The Oncology Times [1] summarized by stating that they "reviewed decades of research and found no compelling evidence that testosterone replacement therapy increases the incidence of prostate cancer or cardiovascular disease". And, if you have heard stories of men having their prostate cancer treated with low testosterone levels, consider what else the authors had to say: 

"It has been known since the 1940s that severe reductions of testosterone can cause shrinkage of metastatic prostate cancer, and therefore there has been a concern that raising testosterone levels might cause growth of any hidden prostate cancers. But the study by Dr. Morgentaler and his coauthor, Ernani L. Rhoden, MD, found no connection between higher testosterone levels and prostate cancer, nor did they find evidence that testosterone treatment causes prostate cancer."

 There were theories for awhile that "fast converters", i.e. guys that converted to DHT and estrogen easily, could develop prostate cancer.  But, again, the research has not born this out as far as I know. In fact, one huge metanalysis that aggregated multiple studies and thousands of HRT participants found found no risk for high DHT, estrogen or testosterone. [7]  (Again, talk to your doc for the latest info.)

CAUTION:  Many doctors are still very cautious about the safety of HRT, because they know that if a patient gets prostate cancer, reducing testosterone is one of the proven, time-tested treatment protocols.  In other words, if you have prostate cancer, testosterone exacerbates and accelerates it progression.  However, most doctors do regular prostate exams along with PSA screening and, therefore, feel they can avoid putting patients on testosterone if they already have a latent cancer.

In fact, from all we know at this point, it looks like the real risk is not going on testosterone therapy if you have low testosterone. One study, for example, found that testosterone therapy actually lowered PSA levels and decreased most of the major symptoms of an enlarged prostate. [5] And, as I mentioned, low testosterone is tied to a number of serious medical conditions.

Furthermore, testosterone therapy will likely help cure, or even permanently cure any Erectile Dysfunction (ED) that you have been experiencing.  For exmaple, one study from Taiwan found that 34% of men with erectile dsyfunction that were unresponsive to Viagra, which is pretty serious impotence, responded well to testosterone supplementation.  And 38% of the man responded to both Viagra and testosterone therapy, so almost three fourths of the men with ED were significantly improved by simply taking testosterone. If you couple testosterone therapy, i.e. hormone replacement therapy, with the advice that I give on boosting nitric oxide here and here, you'll likely feel about twenty years younger in EVERY way.

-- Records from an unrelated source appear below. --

(** * Schema-to-JSON-LD context converter: model and verified properties

    A shallow embedding of [src/main.py] (class [SchemaToJsonLdConverter]).

    Modelling conventions.
    - A Python [str] is a [string] holding its UTF-8 bytes.  The separators
      the code looks for (['#'], ['/'], ["XMLSchema"]) are ASCII, UTF-8 is
      self-synchronising, and bytewise order of UTF-8 agrees with code-point
      order, so splitting, substring search, [rstrip] and [sorted] behave on
      the bytes as they do on the code points.
    - A Python [dict] is an association list in insertion order with
      pairwise distinct keys ([dict_wf]); assigning to a key that is present
      keeps the key's position, assigning to a new key appends.
    - The [visited] set of the inheritance resolver is a [gset string] that
      is threaded through the recursion, because the code shares one mutable
      set between all recursive calls.
    - The triple store is the interface the code uses from it: the subjects
      of the two types it enumerates, and single-valued predicate lookup.
      A node found by a lookup has a string ([str(node)]) and a truth value
      ([if node]); for a literal the two are independent, since a literal is
      true when the value it denotes is, not when its string is not empty.
    - The file system is a parameter of the writer: the code asks it to
      make the [CIM] directory and to write a text under a name in one of
      two directories, and each request either returns or raises.  An
      exception ends the run, since the code catches none.  What the file
      system makes of a name (whether it accepts it, and which names denote
      the same file) is up to the parameter; the JSON encoder is a parameter
      as well. *)

From Stdlib Require Import Ascii.
From stdpp Require Import gmap strings list sorting.

(** ** Strings *)

(** [x in s] for a one-character [x]. *)
Fixpoint str_mem (c : ascii) (s : string) : bool :=
  match s with
  | EmptyString => false
  | String a t => if decide (a = c) then true else str_mem c t
  end.

(** [s.split(sep)] for a one-character separator: the pieces between the
    occurrences of [sep]; never the empty list. *)
Fixpoint str_split (sep : ascii) (s : string) : list string :=
  match s with
  | EmptyString => [EmptyString]
  | String a t =>
      if decide (a = sep) then EmptyString :: str_split sep t
      else match str_split sep t with
           | h :: r => String a h :: r
           | [] => [String a EmptyString]
           end
  end.

(** [needle in hay] for strings. *)
Fixpoint str_contains (needle hay : string) : bool :=
  String.prefix needle hay ||
  match hay with
  | EmptyString => false
  | String _ t => str_contains needle t
  end.

(** [s.rstrip(c)]: every trailing [c] is removed. *)
Fixpoint rstrip (c : ascii) (s : string) : string :=
  match s with
  | EmptyString => EmptyString
  | String a t =>
      match rstrip c t with
      | EmptyString => if decide (a = c) then EmptyString else String a EmptyString
      | t' => String a t'
      end
  end.

(** Truth value of a Python [str]: non-empty. *)
Definition str_truthy (s : string) : bool :=
  match s with EmptyString => false | _ => true end.

(** Truth value of an optional string ([None] and [""] are false). *)
Definition truthy (o : option string) : bool :=
  match o with Some s => str_truthy s | None => false end.

(** [x if x else None] on an optional string: what a test [if d.get(k):]
    lets through. *)
Definition when_truthy (o : option string) : option string :=
  if truthy o then o else None.

(** [_extract_local_name] (lines 272-278). *)
Definition _extract_local_name (uri : string) : string :=
  if str_mem "#" uri then List.last (str_split "#" uri) uri
  else if str_mem "/" uri then List.last (str_split "/" uri) uri
  else uri.

(** ** Python dictionaries *)

Abbreviation dict V := (list (string * V)).

Section pydict.
Context {V : Type}.

(** [d.get(k)] *)
Fixpoint dict_get (k : string) (d : dict V) : option V :=
  match d with
  | [] => None
  | (k', v) :: d' => if decide (k' = k) then Some v else dict_get k d'
  end.

(** [d[k] = v] *)
Fixpoint dict_set (k : string) (v : V) (d : dict V) : dict V :=
  match d with
  | [] => [(k, v)]
  | (k', v') :: d' =>
      if decide (k' = k) then (k, v) :: d' else (k', v') :: dict_set k v d'
  end.

(** [d.update(other)] *)
Definition dict_update (d other : dict V) : dict V :=
  fold_left (fun acc kv => dict_set kv.1 kv.2 acc) other d.

(** [d.keys()] *)
Definition dict_keys (d : dict V) : list string := d.*1.

(** Representation invariant of a dictionary. *)
Definition dict_wf (d : dict V) : Prop := NoDup d.*1.
End pydict.

(** ** Data model *)

(** The value stored in a class's ["properties"] (lines 119-124). *)
Record PropertyRef := {
  ref_id : string;
  ref_label : option string;
  ref_comment : option string;
  ref_range : option string
}.

(** The value stored in [self.classes] (lines 81-87). *)
Record ClassData := {
  cls_id : string;
  cls_label : string;
  cls_comment : option string;
  cls_subClassOf : option string;
  cls_properties : dict PropertyRef
}.

(** The value stored in [self.properties] (lines 106-112). *)
Record PropertyData := {
  prop_id : string;
  prop_label : string;
  prop_comment : option string;
  prop_domain : option string;
  prop_range : option string
}.

(** A registry is a dictionary of dictionaries: both levels are
    dictionaries. *)
Definition registry_wf (classes : dict ClassData) : Prop :=
  dict_wf classes ∧ Forall (λ kv, dict_wf (cls_properties kv.2)) classes.

Global Instance dict_wf_dec {V} (d : dict V) : Decision (dict_wf d).
Proof. unfold dict_wf. apply _. Defined.

Global Instance registry_wf_dec classes : Decision (registry_wf classes).
Proof. unfold registry_wf. apply _. Defined.

(** ** The triple store *)

(** The predicates the converter looks up with [graph.value]. *)
Inductive Predicate :=
  | RDFS_label | RDFS_comment | RDFS_subClassOf | RDFS_domain | RDFS_range.

(** A node of the store.  The converter takes a node's truth value
    ([if label]) and its string ([str(label)]).  A URI reference and a blank
    node are strings and are true when not empty.  The string of a literal
    is its lexical form is true when the Python value it denotes
    as the store holds it; a literal is true when the Python value it
    denotes is true (the integer literal [0] and the boolean literal
    [false] are not, though their strings are not empty), and a literal
    that denotes no value is true when its lexical form is not empty.
    [truth] is the truth value of the denoted value, if there is one. *)
Inductive Node :=
  | URIRef (uri : string)
  | BNode (id : string)
  | Literal (lexical : string) (truth : option bool).

(** [str(node)] *)
Definition node_str (n : Node) : string :=
  match n with
  | URIRef s => s
  | BNode s => s
  | Literal s _ => s
  end.

(** [bool(node)] *)
Definition node_bool (n : Node) : bool :=
  match n with
  | URIRef s => str_truthy s
  | BNode s => str_truthy s
  | Literal _ (Some b) => b
  | Literal s None => str_truthy s
  end.

(** The part of the triple store the converter queries:
    [graph.subjects(RDF.type, RDFS.Class)],
    [graph.subjects(RDF.type, rdfs:Property)] in the store's iteration order,
    each subject as the string [str] gives for it, and
    [graph.value(subject, predicate)], the node found, if any. *)
Record Graph := {
  class_subjects : list string;
  property_subjects : list string;
  value : string → Predicate → option Node
}.

Definition empty_graph : Graph :=
  {| class_subjects := []; property_subjects := []; value := λ _ _, None |}.

(** ** The converter object *)

Record Converter := {
  base_uri : string;
  context_base_url : option string;
  graph : Graph;
  classes : dict ClassData;
  properties : dict PropertyData
}.

(** [__init__] (lines 33-48); [None] is an absent [context_base_url]. *)
Definition __init__ (base_uri : string) (context_base_url : option string)
  : Converter :=
  {| base_uri := base_uri;
     context_base_url :=
       match context_base_url with
       | Some u => if str_truthy u then Some (rstrip "/" u) else None
       | None => None
       end;
     graph := empty_graph;
     classes := [];
     properties := [] |}.

(** [load_schemas] (lines 50-66): parsing is the store's business; the
    triples it ends up with are the argument [g]. *)
Definition load_schemas (g : Graph) (self : Converter) : Converter :=
  {| base_uri := base_uri self;
     context_base_url := context_base_url self;
     graph := g;
     classes := classes self;
     properties := properties self |}.

(** [str(x) if x else None] on the result of [graph.value]: the test is on
    the node, the result is its string. *)
Definition str_or_none (x : option Node) : option string :=
  match x with
  | Some node => if node_bool node then Some (node_str node) else None
  | None => None
  end.

(** [_get_label], [_get_comment], [_get_subclass_of], [_get_domain],
    [_get_range] (lines 280-303). *)
Definition _get_label (self : Converter) (subject : string) : option string :=
  str_or_none (value (graph self) subject RDFS_label).
Definition _get_comment (self : Converter) (subject : string) : option string :=
  str_or_none (value (graph self) subject RDFS_comment).
Definition _get_subclass_of (self : Converter) (subject : string) : option string :=
  str_or_none (value (graph self) subject RDFS_subClassOf).
Definition _get_domain (self : Converter) (subject : string) : option string :=
  str_or_none (value (graph self) subject RDFS_domain).
Definition _get_range (self : Converter) (subject : string) : option string :=
  str_or_none (value (graph self) subject RDFS_range).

Testosterone therapy can also improve your memory, brain, cognition and learning.  Yes, testosterone is intimately linked to cerebral function.  Several studies have shown that, in particular, visual spacial skills are tied to testosterone levels.  And hypogonadal (low testosterone) men have been shown in several studies to have lower verbal skills. [2]  You will also likely find that testosterone, and therefore testosterone therapy, improves mental outlook:  low testosterone is correlated to depression, anxiety and other mental struggles.  And by boosting your testosterone levels, you can help reduce your risk for diabetes and many other life-threatening low testosterone maladies.

So what are you waiting for? Get your testosterone read and find out if testosterone therapy is right for you. You can improve your mood, your sex life, your erectile stength and boost your memory and mental abilities.  Yes, it takes several weeks (or even a few months) for testosterone therapy to "take effect":  your tissues must literally rebuild themselves.  However, once those tissues are rebuilt, the difference can be remarkable.  Some of you will feel strongly that the minute you started taking testosterone was the minute you got your life back.

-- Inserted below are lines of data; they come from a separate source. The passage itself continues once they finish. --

(** The members of JArray after its node header; JObject has the same
    members in the same order. *)
Record JArray := mkJArray {
  n : nat;
  pFirst : option nat;
  pLast : option nat;
}.

Section Json.
Context {CF : CFloat}.

(** union JVarData, tagged with the member written last ([val_zero]: the
    zeroed bytes calloc leaves). *)
Inductive JVarData :=
  | val_zero
  | val_ui (z : Z) | val_i (z : Z) | val_ul (z : Z) | val_l (z : Z)
  | val_ull (z : Z) | val_ll (z : Z)
  | val_f (f : float)
  | val_str (s : list ascii).

Record JVarObject := mkJVarObject {
  var_type : JVarType;
  var_len : nat;
  var_val : JVarData;
}.

Inductive members :=
  | Container (c : JArray)   (* JArray, JObject *)
  | Var (v : JVarObject).    (* JVar *)

(** An allocated JArray, JObject or JVar. *)
Record object := mkobject {
  node : JNode;
  rest : members;
}.

Definition zero_JNode : JNode := mkJNode JSON_INVALID None None.
Definition zero_JArray : object := mkobject zero_JNode (Container (mkJArray 0 None None)).
Definition zero_JVarObject : JVarObject := mkJVarObject JVARTYPE_INVALID 0 val_zero.
Definition zero_JVar : object := mkobject zero_JNode (Var zero_JVarObject).

(** Reading a struct. Dereferencing a pointer that was never allocated, or
    through a cast that disagrees with the allocated struct, is undefined in
    C; the model reads zeroed members there. Every cast in json.c is guarded
    by node.type, which the constructors set to agree with the struct. *)
Definition load (h : list object) (l : nat) : object := default zero_JArray (h !! l).

Definition as_JArray (o : object) : JArray :=
  match rest o with Container c => c | Var _ => mkJArray 0 None None end.

Definition as_JVar (o : object) : JVarObject :=
  match rest o with Var v => v | Container _ => zero_JVarObject end.

(** Union members are read through the member written last, which var.type
    (or node.type for JSON_BOOL) records; any other read gives zero. *)
Definition get_ui (d : JVarData) : Z := match d with val_ui z => z | _ => 0%Z end.
Definition get_ul (d : JVarData) : Z := match d with val_ul z => z | _ => 0%Z end.
Definition get_f (d : JVarData) : float := match d with val_f f => f | _ => float_zero end.
Definition get_str (d : JVarData) : list ascii := match d with val_str s => s | _ => [] end.

(** Writing one member of a struct in the heap. *)
Definition set_type (t : JType) (o : object) : object :=
  mkobject (mkJNode t (name (node o)) (pNext (node o))) (rest o).
Definition set_name (nm : option (list ascii)) (o : object) : object :=
  mkobject (mkJNode (type (node o)) nm (pNext (node o))) (rest o).
Definition set_pNext (p : option nat) (o : object) : object :=
  mkobject (mkJNode (type (node o)) (name (node o)) p) (rest o).
Definition set_pFirst (p : option nat) (o : object) : object :=
  mkobject (node o) (Container (mkJArray (n (as_JArray o)) p (pLast (as_JArray o)))).
Definition set_pLast (p : option nat) (o : object) : object :=
  mkobject (node o) (Container (mkJArray (n (as_JArray o)) (pFirst (as_JArray o)) p)).
Definition set_var (v : JVarObject) (o : object) : object :=
  mkobject (node o) (Var v).

Definition store (f : object -> object) (l : nat) (h : list object) : list object :=
  alter f l h.

Definition calloc (o : object) (h : list object) : nat * list object :=
  (length h, h ++ [o]).

(** ** Tree algebra (json.c) *)

Definition JSON_Array (name : option (list ascii)) (h : list object)
  : option nat * list object :=
  let '(pArray, h) := calloc zero_JArray h in
  let h := store (set_name name) pArray h in
  let h := store (set_type JSON_ARRAY) pArray h in
  (Some pArray, h).

Definition JSON_Object (name : option (list ascii)) (h : list object)
  : option nat * list object :=
  let '(pObject, h) := calloc zero_JArray h in
  let h := store (set_name name) pObject h in
  let h := store (set_type JSON_OBJECT) pObject h in
  (Some pObject, h).

Definition JSON_Var (name : option (list ascii)) (h : list object)
  : option nat * list object :=
  let '(pVar, h) := calloc zero_JVar h in
  let h := store (set_name name) pVar h in
  let h := store (set_type JSON_VAR) pVar h in
  (Some pVar, h).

If you are interested, you should read about some of the More Common Side Effects of Testosterone (Hormone Replacement) Therapy and common Methods of Testosterone Delivery (such as gels and injections).  These links should give you a lot of good talking points with your doctor.

 

REFERENCES:

REFERENCES:

1) Mar 25 2004,26(6):30-35

2) Saving Your Brain, Jeff Victoroff, p. 135

3) Clin Endocrin (Ox),1988;28:461-470

4) British J Clin Pharm,2008, 65:253-259

5) Intl J Andrology, 2002 Apr, 25(2):119-25

6) JAMA, 2006 Nov 15, 296(19):2351-61; N Engl J Med, 2004 Jan 29, 350(5):482-92

7) J of the Nat Cancer Inst, 2008, 100(3):170-183, "Endogenous Sex Hormones and Prostate Cancer: A Collaborative Analysis of 18 Prospective Studies"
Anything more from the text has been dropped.